Heute kennen noch wenige ältere Einwohner in den angrenzenden Gemeinden
diesen Weg, das sind vor allem jene, die noch bei Johann Danzer in die Volksschule
Penk gegangen sind und die wenigen, die sich mit heimatkundlichen
Themen beschäftigen. Bei meinen Recherchen kam ich zu einer interessanten
Erkenntnis: Außerhalb heimatkundlicher Quellen, also alter Festschriften und
Gemeindebüchern, gab es auch in 1000 Seiten dicken Dissertationen und wissenschaftlichen Werken kaum neue Erkenntnisse.

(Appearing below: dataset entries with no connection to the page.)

(** a file that is there stays there *)
Lemma group_step_present w st item st' f :
  group_step w st item = Ok st' ->
  present f (g_files st) = true -> present f (g_files st') = true.
Proof.
  unfold group_step. destruct item as [name row].
  destruct (mw_original_image_url w (e_sourceWikiFile row)) as [src|e]; run_bind;
    [|discriminate].
  destruct (present (e_file row) (g_files st)) eqn:Hp.
  - intros E. injection E as <-. trivial.
  - destruct src as [[|c u]|]; try (intros E; injection E as <-; trivial).
    destruct (download_wiki_spec w (c :: u) (e_file row) (g_files st))
      as [(_ & r & _ & ->)|(_ & fs' & e & -> & Hfs)];
      intros E; injection E as <-; cbn [g_files]; intros Hf.
    + apply present_insert_other; assumption.
    + destruct Hfs as [->|(body & ->)]; [exact Hf|].
      apply present_insert_other; assumption.
Qed.

Lemma group_step_settled_mono w st item st' row :
  group_step w st item = Ok st' ->
  settled w (g_files st) row -> settled w (g_files st') row.
Proof.
  intros Hstep [Hp|Hn]; [left | right; exact Hn].
  exact (group_step_present w st item st' _ Hstep Hp).
Qed.

Lemma group_loop_settled_mono w items st st' row :
  group_loop w items st = Ok st' ->
  settled w (g_files st) row -> settled w (g_files st') row.
Proof.
  revert st. induction items as [|item rest IH]; intros st; cbn [group_loop].
  - intros E. injection E as <-. trivial.
  - destruct (group_step w st item) as [st1|e] eqn:Hstep; run_bind; [|discriminate].
    intros Hloop Hs. apply (IH st1 Hloop).
    exact (group_step_settled_mono w st item st1 row Hstep Hs).
Qed.
(** C5, amended.  For a well-formed response that is not a fault and in
    which every element at the path
    EducationProgramme/ExamResults/ExamResult carries the six attributes
    Name, CourseCode, EctsPoints, Grade, Period and Year, the grades
    extractor returns a sequence with one record per such element, in
    document order, each record mapping the six attributes of its
    element. *)
Theorem grades_extract_sequence
    (fromstring : string → result Element) (text : string) (root : Element) :
  fromstring text = Return root →
  ¬ ends_with (tag root) "Fault" →
  Forall (has_attributes exam_result_attributes)
         (elements_at_path exam_result_path root) →
  ∃ results : list ExamResult,
    (UserGradesExtractor.extract fromstring
       (AbstractXmlInfoExtractor.__init__ text)).1 = Return (Some results)
    ∧ length results = length (elements_at_path exam_result_path root)
    ∧ Forall2 maps_exam_result (elements_at_path exam_result_path root) results.
Proof.
  intros Hparse Hnf Hall.
  apply is_response_ok_true in Hnf.
  rewrite (user_grades_extract_ok _ _ _ Hparse Hnf). simpl.
  rewrite findall_exam_results.
  destruct (exam_results_cases (elements_at_path exam_result_path root))
    as [(rs & Hrs & HF)|(e & k & He & Hk & Hx & _)].
  - exists rs. rewrite Hrs. split_and!; [done| |done].
    symmetry. by eapply Forall2_length.
  - exfalso. rewrite Forall_forall in Hall. specialize (Hall e He).
    unfold has_attributes in Hall. rewrite Forall_forall in Hall.
    destruct (Hall k Hk) as [v Hv]. congruence.
Qed.
(** * webpa-common: listener aggregation, codec pools, authorization
      decoration and the SNS webhook bridge

    A shallow embedding of

      - [device] listener aggregation (the variadic [...Listeners] functions),
      - [wrp/pool.go] (the encoder and decoder pools),
      - [secure/handler/authorizationHandler.go] ([AuthorizationHandler]),
      - the SNS subscription bridge exercised by
        [webhook/aws/sns_example_test.go].

    Part I holds the definitions, Part II the theorems about them. *)

From Stdlib Require Import ZArith Lia.
From stdpp Require Import base option list strings gmap pretty.
Lemma get_or_create_ipv6_parent (k : kernel) (tuple : tuple) (parent : bib_entry)
    (db : sessiondb) :
  invariant_A db ->
  p6_remote (tuple_to_ipv6_pair tuple) = bib_ipv6 parent ->
  let r := sessiondb_get_or_create_ipv6 pool6_get k tuple parent db in
  invariant_A (snd r) /\
  (fst (fst r) = 0 ->
   exists p, snd (fst r) = Some p /\ linked (snd r) p /\
     parent_ok (deref (db_heap (snd r)) p) /\
     (sessiondb_get_by_ipv6 (tuple_to_ipv6_pair tuple) (t_l4_proto tuple) db
        = (- ENOENT, None) ->
      bib (deref (db_heap (snd r)) p) = Some parent)).
Proof.
  intros Hinv Hsrc r. subst r.
  unfold sessiondb_get_or_create_ipv6, sessiondb_get_by_ipv6.
  destruct (get_session_table (t_l4_proto tuple)) as [t|] eqn:Et;
    [|split; [exact Hinv|discriminate]].
  set (pair6 := tuple_to_ipv6_pair tuple) in *.
  destruct (rbtree_find (db_heap db) compare_full6 pair6 (tree6 (get_table db t)))
    as [found|] eqn:Ef.
  { split; [exact Hinv|]. intros _. exists found.
    assert (Hl : linked db found).
    { exists t. left. eapply rbtree_find_in. exact Ef. }
    repeat apply conj; auto. discriminate. }
  destruct (pool6_get (ipv6_of (t_addr (t_dst tuple)))) as [error prefix].
  destruct (error =? 0) eqn:Ee; cbn [negb];
    [|split; [exact Hinv|]; cbn [fst snd]; intros ->; discriminate].
  destruct (addr_6to4 (ipv6_of (t_addr (t_dst tuple))) prefix) as [ipv4_dst|];
    [|split; [exact Hinv|discriminate]].
  destruct (kmalloc_ok k); cbn [negb]; [|split; [exact Hinv|discriminate]].
  set (p := fresh (dom (db_heap db))).
  set (pair4 := mk_pair4 _ _).
  set (new := session_create k pair4 pair6 (t_l4_proto tuple)).
  pose proof (fresh_not_linked db Hinv) as Hfresh. fold p in Hfresh.
  assert (H6 : p ∉ rb_inorder (tree6 (get_table db t))).
  { intros H. apply Hfresh. exists t. left. exact H. }
  assert (H4 : p ∉ rb_inorder (tree4 (get_table db t))).
  { intros H. apply Hfresh. exists t. right. exact H. }
  cbn [db_heap store set_heap].
  rewrite (rbtree_add_heap_ext (db_heap db) _ compare_full6 p pair6 _
             (deref_insert_notin _ _ _ _ H6)).
  rewrite (rbtree_add_heap_ext (db_heap db) _ compare_full4 p pair4 _
             (deref_insert_notin _ _ _ _ H4)).
  destruct (rbtree_add (db_heap db) compare_full6 p pair6
              (tree6 (get_table db t))) as [t6|] eqn:E6.
  2:{ apply rbtree_add_collision in E6. congruence. }
  cbn [from_option id].
  destruct (rbtree_add (db_heap db) compare_full4 p pair4
              (tree4 (get_table db t))) as [t4|] eqn:E4.
  - (* created *)
    cbn [fst snd].
    assert (Hnew : parent_ok (set_bib (deref (<[p:=new]> (db_heap db)) p) parent)).
    { exists parent. rewrite deref_insert. case_decide; [|congruence].
      repeat apply conj; try reflexivity. exact Hsrc. }
    rewrite store_store.
    split.
    + apply invariant_A_created; try assumption.
      * intros x Hx. apply (rbtree_add_elem _ _ _ _ _ _ x E6). exact Hx.
      * intros x Hx. apply (rbtree_add_elem _ _ _ _ _ _ x E4). exact Hx.
    + intros _. exists p. repeat apply conj; try reflexivity.
      * exists t. left. rewrite get_set_table. case_decide; [|congruence]. simpl.
        apply (rbtree_add_elem _ _ _ _ _ _ p E6). left. reflexivity.
      * rewrite heap_set_table. simpl. rewrite deref_insert.
        case_decide; [exact Hnew|congruence].
      * intros _. rewrite heap_set_table. simpl. rewrite !deref_insert.
        case_decide; [reflexivity|congruence].
  - (* the IPv4 index refuses *)
    cbn [fst snd]. split; [|intros H; vm_compute in H; lia].
    rewrite (rbtree_add_erase _ _ _ _ _ _ H6 E6), table_eta.
    apply (invariant_A_ext db); [| |exact Hinv].
    + intros t'. destruct t, t'; reflexivity.
    + simpl. rewrite delete_insert_eq. apply delete_id. apply fresh_heap.
Qed.
Lemma expand_content_parts (content : string) (items : list json) :
  Spec.read_as_parts rt content = Some items ->
  exists parts,
    mapM expand_part items = Ok parts
    /\ expand_content rt content = parts
    /\ List.length parts = List.length items.
Proof.
  unfold Spec.read_as_parts, Spec.stored_array, expand_content.
  destruct content as [|c r]; [discriminate|].
  destruct (opens_like_json c); simpl; [|discriminate].
  destruct (JSON_parse rt (String c r)) as [v|]; [|discriminate].
  destruct v; try discriminate.
  destruct (forallb not_null items0) eqn:E; [|discriminate].
  intro H. injection H as <-.
  destruct (mapM_expand_part_ok items0 E) as [parts [Em [El Ef]]].
  exists parts. rewrite Em. simpl. now rewrite Ef.
Qed.

Lemma or_empty_idem (x : option json) :
  or_empty (Some (or_empty x)) = or_empty x.
Proof.
  unfold or_empty. destruct x as [v|]; [|reflexivity].
  destruct (truthy v) eqn:E; [now rewrite E | reflexivity].
Qed.

Lemma is_str_other (v : option json) (a b : string) :
  is_str v a = true -> (a =? b) = false -> is_str v b = false.
Proof.
  destruct v as [[| | |s| |]|]; try discriminate. simpl.
  intros Ha Hab. apply String.eqb_eq in Ha. now subst s.
Qed.

Lemma when_truthy_fixed (x : option json) (v : json) :
  when_truthy x = Some v -> when_truthy (Some v) = Some v.
Proof.
  unfold when_truthy. destruct x as [y|]; [|discriminate].
  destruct (truthy y) eqn:E; [|discriminate]. intros [= <-]. now rewrite E.
Qed.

Selbst der Verlauf der Römerstraßen über Wechsel und Semmering ist bis
heute nicht endgültig geklärt, ja nicht einmal deren Bestehen. So bleiben Ursprung
und Zweck des Weges im Dunkel, aber der Weg selbst lebt und da er
mindestens 1000 Jahre überstanden hat, wird er wohl noch weiterleben.
Bei der nach 1960 geborenen Generation ist dieser Weg praktisch vergessen.
Dieses Buch stellt keinen Anspruch darauf, alle vorhandenen Quellen abzubilden
– ich habe die Quellen verwendet, die mir zugänglich waren. Ich gehe auch
nicht davon aus, dass ich hier neue Erkenntnisse oder gar die unumstößliche
historische „Wahrheit“ vermittle. Es ist mir auch bewusst, dass am Ende dieses
Buches keine logischen und unumstößlich Schlussfolgerung über Bau und
Zweck des Entweges stehen kann.

Dieses Buch ist ein Erlebnisbericht eines Neugierigen, der zwar nicht im
Schwarzatal geboren ist, sich aber heute als Schwarzataler fühlt und etwas
dazu beigetragen wollte, dass sich auch im 21. Jahrhundert weiter Menschen
mit diesem Weg beschäftigen – oder seine Existenz wenigstens kennen.
Wenn mir das gelungen ist, bin ich zufrieden und nehme auch missbilligendes
Schulterzucken wissenschaftlich arbeitender Historiker gerne hin.